Der Vater und die Versuchung

Wer hätte gedacht, dass das Vaterunser solche Schlagzeilen produziert? Vor einigen Monaten wurde vielerorts heftig über das Gebet diskutiert, das Jesus seine Jünger zu beten gelehrt hat. In der Kritik stand die traditionelle Übersetzung der sechsten Vaterunser-Bitte: „Und führe uns nicht in Versuchung.“ Viele bis hin zu Papst Franziskus meinten, das könne man so nicht (mehr) sagen. Denn wie sollte uns Gott, den Jesus als liebenden Vater verkündet hat, in Versuchung führen? Auch die Mehrheit der Leserinnen und Leser, die an der großen Umfrage des CHRIST IN DER GEGENWART teilnahmen, vertrat diese Ansicht. Zu einer einheitlichen Entscheidung führte die Diskussion freilich nicht: In Spanien, Portugal, Italien, Frankreich, England wird aus seelsorglichen Gründen künftig eine eingängigere Form gebetet (etwa: „Lass uns nicht in Versuchung geraten“). Im deutschen Sprachraum belassen die Bischöfe alles beim Alten.

Dieses Buch führt mitten hinein in die Debatte um die Versuchungsbitte. Es soll „der Kontroverse dienen, indem es ihr Tiefgang gibt“, schreibt der Herausgeber, der Bochumer Neutestamentler und regelmäßige CIG-Autor Thomas Söding. Versammelt sind elf Beiträge von Autorinnen und Autoren verschiedener theologischer Disziplinen, von alt- und neutestamentlichen Exegeten bis hin zu Dogmatikern und einem Fundamentaltheologen. Die Verfasser stammen aus Deutschland, sind überwiegend katholisch – ökumenisch ausgerichtet –, auch zwei evangelische Autoren sind vertreten.

Wörtlich, sprachlich formal ist die bisherige Übersetzung der sechsten Vaterunser-Bitte korrekt. Da sind sich die Autoren einig. Unterschiedlich beurteilen sie aber die Frage, ob heutige Beter die Bitte anders formulieren müssten, um ihren Sinn nicht zu verfehlen. Die Tübinger Theologin Johanna Rahner etwa äußert in ihrem Beitrag durchaus Sympathien für eine Änderung. Die überragende Gewissheit, dass Gott die Liebe ist, sollte stärker zum Ausdruck kommen, findet sie.
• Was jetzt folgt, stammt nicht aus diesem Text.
(** ** The rest *)

Lemma parse_jwt_key_ok algo pub keys item keys' :
  NoDup (map jk_kid keys) /\ Forall (fun k => jk_kid k <> ""%string /\ jk_pubKey k <> ""%string /\ jk_algo k = algo) keys ->
  parse_jwt_key algo pub keys item = Parsed keys' ->
  NoDup (map jk_kid keys') /\ Forall (fun k => jk_kid k <> ""%string /\ jk_pubKey k <> ""%string /\ jk_algo k = algo) keys'.
Proof.
  intros (Hn & Hf). unfold parse_jwt_key. destruct (negb _); intros H; unread; [done|].
  destruct (_ || bool_decide _) eqn:E; [done|]. b2p. split.
  - rewrite map_app. apply NoDup_app. split_and!; [done| |apply NoDup_singleton].
    intros k Hk ->%list_elem_of_singleton. done.
  - apply Forall_app. split; [done|]. constructor; [|constructor]. split_and!; (by apply String.eqb_neq) || by apply String.eqb_eq.
Qed.

Lemma parse_jwt_ok j r : parse_jwt j = Parsed r ->
  NoDup (map jk_kid (jc_keys r.2)) /\
  Forall (fun k => jk_kid k <> ""%string /\ jk_pubKey k <> ""%string /\ jk_algo k = jc_algo r.2) (jc_keys r.2).
Proof.
  unfold parse_jwt. intros H. unread. cbn.
  match goal with H : (if _ then pfold _ _ _ else _) = Parsed _ |- _ => destruct (_ && _) in H; [|unread; by split; constructor] end.
  match goal with H : pfold _ _ _ = Parsed _ |- _ => eapply (pfold_inv (fun keys => NoDup (map jk_kid keys) /\ Forall _ keys)) in H; [exact H| |by split; constructor] end.
  intros ???. apply parse_jwt_key_ok.
Qed.

Definition api_ok (keys : list ApiKey) : Prop :=
  NoDup (map ak_id keys) /\ Forall (fun k => ak_id k <> ""%string /\ String.length (ak_hash k) = 64%nat) keys.

Lemma parse_api_entry_ok l k l' : api_ok l.2 -> parse_api_entry l k = Parsed l' -> api_ok l'.2.
Proof.
  destruct l as [plain keys]. cbn. intros Hk. unfold parse_api_entry. destruct (y_scalar k); intros H; unread; [done|].
  destruct (y_ok _); unread; [done|]. destruct (read_needs _); [|done]. destruct (_ || bool_decide _) eqn:E; [done|]. b2p.
  destruct Hk as (Hn & Hf). split; cbn.
  - rewrite map_app. apply NoDup_app. split_and!; [done| |apply NoDup_singleton]. intros x Hx ->%list_elem_of_singleton. done.
  - apply Forall_app. split; [done|]. constructor; [|constructor]. split; [by apply String.eqb_neq|done].
Qed.
(* ===== verification/Reload.v ===== *)
(** * Reloading (src/gateway/gateway.cpp, src/gateway/include/gateway.h)

    The server and the reloads that run in it, from the administration port or any thread: a
    reload reads what is in force under the mutex, loads a document without it, swaps under it,
    and then starts and stops the services it changed. Every critical section and every call
    of [start] and [stop] on a service is a step, and steps interleave freely; what a file held
    is the label of a step. A service is the flags by which [start] and [stop] know it (what
    they do inside is [Report] and [Pull]). Log lines are left out. [setConfig] and
    [setReporter], which only tests call, are no part of the runs. *)

From S2P Require Import Prelude Records Ip InetText Rule Snap Guard Limits Router RouteCache Auth Json Conf.

Open Scope parsed_scope.

(** ** Data *)

Record IpCfg := mkIpCfg { ic_submit : string; ic_subscribe : string; ic_instance : string }.

(** A [Reporter]: [m_opts.submitPath], [m_started], [m_accepting]. *)
Record ReporterObj := mkReporterObj { rp_submit : string; rp_started : bool; rp_accepting : bool }.

(** A [SyncClient]: its options, [m_started], [m_running]. *)
Record SyncObj := mkSyncObj { sy_subscribe : string; sy_instance : string; sy_started : bool; sy_running : bool }.

(** The snapshot with the reporter its chain reports to. *)
Record Loaded := mkLoaded { ld_cfg : ConfigSnapshot; ld_ip : IpCfg; ld_reporter : option nat }.

(** What a reload starts and stops after its swap. *)
Record Swap := mkSwap { sw_startRep : option nat; sw_startSync : option nat; sw_stopRep : option nat; sw_stopSync : option nat }.

Inductive ReloadPc :=
  | E_LOCK | E_GUARD (path oldSubmit : string) (old : option nat) | E_LOAD (path oldSubmit : string) (old : option nat)
  | E_SWAP (path : string) (ld : Loaded) | E_START (w : Swap) | E_SYNC (w : Swap) | E_STOP (w : Swap) | E_STOPSYNC (w : Swap)
  | E_RET (ok : bool).

(** A call of [reload]: its argument and whether it has an I/O manager. *)
Record Reload := mkReload { rl_cfgPath : string; rl_iom : bool; rl_pc : ReloadPc }.

Inductive Op := SET_PATH (p : string) | GET_GUARD | RELOAD (cfgPath : string) (iom : bool) | STEP (i : nat).

Section server.
Context {IN : Inet} {YL : YamlLib} {ST : StableSort} {SS : StdSort} (resolves : string -> bool).

(** A [GatewayServer]: its members, then the services it ever made and its reloads.
    [gs_read]: the documents that were read, with their paths. *)
Record Server := mkServer {
  gs_cfg : option (ConfigSnapshot * option nat); gs_cfgPath : string; gs_guard : option Guard; gs_reporter : option nat;
  gs_sync : option nat; gs_submit : string; gs_subscribe : string; gs_instance : string;
  gs_reps : list ReporterObj; gs_syncs : list SyncObj; gs_reloads : list Reload; gs_read : list (string * YNode) }.

Definition server_new : Server := mkServer None "" None None None "" "" "" [] [] [] [].

Definition ipGuard (s : Server) : Guard := default guard_init (gs_guard s).

(** ** Services *)

Definition reporter_start (iom : bool) (o : ReporterObj) : ReporterObj :=
  if iom && negb (String.eqb (rp_submit o) "") && negb (rp_started o) then o <| rp_started := true |> else o.

(** Also one that was not started accepts no more. *)
Definition reporter_stop (o : ReporterObj) : ReporterObj := o <| rp_accepting := false |>.
(** * rift: exclusion-pattern matcher and two-phase tree synchronisation

    A shallow embedding of [main.go]: the pattern matcher
    ([matchPattern], [shouldExclude]), the forward walk of [sync] with
    [copyFile], the orphan scan of [cleanOrphans], the reader of the
    ignore file ([parseGitignore]) and the command line ([run]).

    Conventions.
    - A Go [string] is a byte string: Rocq's [string] (a list of 8-bit
      [ascii]).  The build modelled is the Unix one, [Separator = '/'].
    - The functions of Go's standard library that the program calls
      ([strings.*], [filepath.Match], [filepath.Base], [utf8.DecodeRuneInString],
      [filepath.WalkDir], [os.*], [bufio.Scanner]) are transcribed from the
      library's sources under their Go names. *)

From Stdlib Require Import ZArith Ascii String.
From stdpp Require Import gmap strings list.

Local Open Scope Z_scope.
Set Warnings "-clear-no-such-hyp".

(** Go's [error] values that the program meets. *)
Inductive error : Type :=
| ErrBadPattern                         (* filepath.ErrBadPattern *)
| SkipDir                               (* fs.SkipDir *)
| SkipAll                               (* fs.SkipAll *)
| ENOENT                                (* no such file or directory *)
| ENOTDIR                               (* not a directory *)
| EISDIR                                (* is a directory *)
| Wrapped (context : string) (at_ : list string) (err : error).
                                        (* fmt.Errorf("context ...: %w", err) *)

(** ** Go's [strings] package, on byte strings *)

Module strings.

Fixpoint take (n : nat) (s : string) : string :=
  match n, s with
  | S n', String c s' => String c (take n' s')
  | _, _ => EmptyString
  end.

Fixpoint drop (n : nat) (s : string) : string :=
  match n, s with
  | S n', String _ s' => drop n' s'
  | _, _ => s
  end.

(** [len(s) > 0 && s[0] == c] *)
Definition startsWith (s : string) (c : ascii) : bool :=
  match s with
  | String c0 _ => Ascii.eqb c0 c
  | EmptyString => false
  end.

(** [s[1:]] *)
Definition tail (s : string) : string := drop 1 s.

(** [len(s) >= len(prefix) && s[:len(prefix)] == prefix] *)
Definition HasPrefix (s prefix : string) : bool :=
  (String.length prefix <=? String.length s)%nat
  && String.eqb (take (String.length prefix) s) prefix.

(** [len(s) >= len(suffix) && s[len(s)-len(suffix):] == suffix] *)
Definition HasSuffix (s suffix : string) : bool :=
  (String.length suffix <=? String.length s)%nat
  && String.eqb (drop (String.length s - String.length suffix) s) suffix.

Definition TrimPrefix (s prefix : string) : string :=
  if HasPrefix s prefix then drop (String.length prefix) s else s.

Definition TrimSuffix (s suffix : string) : string :=
  if HasSuffix s suffix then take (String.length s - String.length suffix) s else s.

(** [Index(s, substr) >= 0] *)
Fixpoint Contains (s substr : string) : bool :=
  HasPrefix s substr
  || match s with
     | EmptyString => false
     | String _ s' => Contains s' substr
     end.

(** [Split(s, sep)] for a one-byte separator, the only use in the
    program: the pieces between the separators, never an empty list. *)
Fixpoint Split (s : string) (sep : ascii) : list string :=
  match s with
  | EmptyString => [EmptyString]
  | String c s' =>
      if Ascii.eqb c sep then EmptyString :: Split s' sep
      else match Split s' sep with
           | [] => [String c EmptyString]
           | p :: ps => String c p :: ps
           end
  end.

Fixpoint Join (elems : list string) (sep : string) : string :=
  match elems with
  | [] => EmptyString
  | [e] => e
  | e :: es => e +:+ sep +:+ Join es sep
  end.

Fixpoint ReplaceAllByte (s : string) (old new : ascii) : string :=
  match s with
  | EmptyString => EmptyString
  | String c s' =>
      String (if Ascii.eqb c old then new else c) (ReplaceAllByte s' old new)
  end.

End strings.

(** ** [unicode/utf8]: decoding the first rune of a string *)

Module utf8.

Definition RuneError : Z := 0xFFFD.

Definition byte (c : ascii) : Z := Z.of_N (N_of_ascii c).

Definition locb : Z := 0x80.
Definition hicb : Z := 0xBF.
Definition xx : Z := 0xF1.  (* invalid: size 1 *)
Definition as_ : Z := 0xF0. (* ASCII: size 1 *)
Definition s1 : Z := 0x02.
Definition s2 : Z := 0x13.
Definition s3 : Z := 0x03.
Definition s4 : Z := 0x23.
Definition s5 : Z := 0x34.
Definition s6 : Z := 0x04.
Definition s7 : Z := 0x44.

(** The table [first]: information about the first byte of an encoding. *)
Definition first (b : Z) : Z :=
  if b <? 0x80 then as_
  else if b <? 0xC2 then xx
  else if b <? 0xE0 then s1
  else if b =? 0xE0 then s2
  else if b <? 0xED then s3
  else if b =? 0xED then s4
  else if b <? 0xF0 then s3
  else if b =? 0xF0 then s5
  else if b <? 0xF4 then s6
  else if b =? 0xF4 then s7
  else xx.

(** The table [acceptRanges]: bounds of the second byte. *)
Definition acceptRanges (i : Z) : Z * Z :=
  if i =? 0 then (locb, hicb)
  else if i =? 1 then (0xA0, hicb)
  else if i =? 2 then (locb, 0x9F)
  else if i =? 3 then (0x90, hicb)
  else if i =? 4 then (locb, 0x8F)
  else (0, 0).

Definition maskx : Z := 0x3F.
Definition mask2 : Z := 0x1F.
Definition mask3 : Z := 0x0F.
Definition mask4 : Z := 0x07.

(** [DecodeRuneInString]: the rune and its width in bytes. *)
Definition DecodeRuneInString (s : string) : Z * nat :=
  match s with
  | EmptyString => (RuneError, 0%nat)
  | String c0 t0 =>
      let b0 := byte c0 in
      let x := first b0 in
      if as_ <=? x then ((if Z.odd x then RuneError else b0), 1%nat)
      else
        let sz := Z.to_nat (Z.land x 7) in
        let '(lo, hi) := acceptRanges (Z.shiftr x 4) in
        if (String.length s <? sz)%nat then (RuneError, 1%nat)
        else
          match t0 with
          | EmptyString => (RuneError, 1%nat)
          | String c1 t1 =>
              let b1 := byte c1 in
              if (b1 <? lo) || (hi <? b1) then (RuneError, 1%nat)
              else if (sz <=? 2)%nat then
                (Z.lor (Z.shiftl (Z.land b0 mask2) 6) (Z.land b1 maskx), 2%nat)
              else
                match t1 with
                | EmptyString => (RuneError, 1%nat)
                | String c2 t2 =>
                    let b2 := byte c2 in
                    if (b2 <? locb) || (hicb <? b2) then (RuneError, 1%nat)
                    else if (sz <=? 3)%nat then
                      (Z.lor (Z.lor (Z.shiftl (Z.land b0 mask3) 12)
                                    (Z.shiftl (Z.land b1 maskx) 6))
                             (Z.land b2 maskx), 3%nat)
                    else
                      match t2 with
                      | EmptyString => (RuneError, 1%nat)
                      | String c3 _ =>
                          let b3 := byte c3 in
                          if (b3 <? locb) || (hicb <? b3) then (RuneError, 1%nat)
                          else
                            (Z.lor (Z.lor (Z.lor (Z.shiftl (Z.land b0 mask4) 18)
                                                 (Z.shiftl (Z.land b1 maskx) 12))
                                          (Z.shiftl (Z.land b2 maskx) 6))
                                   (Z.land b3 maskx), 4%nat)
                      end
                end
          end
  end.

End utf8.

(** ** The file system: [os] and [io] on a tree

    A root of the file system is a tree of regular files and directories,
    or nothing when the root does not exist.  A path below a root is the
    list of its components: [filepath.Join(root, relPath)] and
    [filepath.Rel(root, path)] go between the two without changing the
    list.  The source tree and the destination tree are two roots, disjoint
    as the program assumes.

    The entries of a directory are kept in the order [os.ReadDir] lists
    them; a new entry goes to the end.  Permission checks, the umask,
    symbolic links and failures of the device are outside the model: the
    errors that remain are a missing entry, a file where a directory is
    needed and a directory where a file is needed.  There is no clock
    either: the time stamp of a directory is data of the tree, and stays as
    it is when an entry is added or removed.  What a run leaves behind is
    therefore stated for the runs that return [nil]. *)

Module os.

Definition path : Type := list string.

Record FileInfo : Type := mkFileInfo {
  Size : Z;
  ModTime : Z;
  Mode : Z;
  IsDir : bool
}.

#[warnings="-register-all"]
Inductive node : Type :=
| File (data : string) (modTime : Z) (mode : Z)
| Dir (size : Z) (modTime : Z) (mode : Z) (entries : list (string * node)).

(** What the host gives to a fresh entry: the current time and the size it
    reports for a directory. *)
Record host : Type := mkHost { now : Z; dirSize : Z }.

Definition Info (d : node) : FileInfo :=
  match d with
  | File data modTime mode => mkFileInfo (Z.of_nat (String.length data)) modTime mode false
  | Dir size modTime mode _ => mkFileInfo size modTime mode true
  end.

Definition isDir (d : node) : bool := IsDir (Info d).

Fixpoint lookupEntry (name : string) (entries : list (string * node)) : option node :=
  match entries with
  | [] => None
  | (name', d) :: entries' =>
      if String.eqb name' name then Some d else lookupEntry name entries'
  end.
Die meisten anderen Autoren sprechen sich jedoch dafür aus, die traditionelle Fassung beizubehalten – eben weil sie die „bleibenden Ambivalenzen“ des biblischen Gottesbildes (so der Alttestamentler Christian Frevel) ernstnimmt – und zum Aushalten aufruft.

Besonders wertvoll ist dieser kompakte Band auch deshalb, weil er immer wieder über die aktuelle Diskussion hinaus ins Grundsätzliche weist. Das ist kein Buch nur für Experten oder Spezialisten. Insbesondere die Beiträge des Freiburger Fundamentaltheologen Magnus Striet und der Erfurter Dogmatikerin Julia Knop geben ganz allgemein Impulse, um über Gott und das Beten nachzudenken.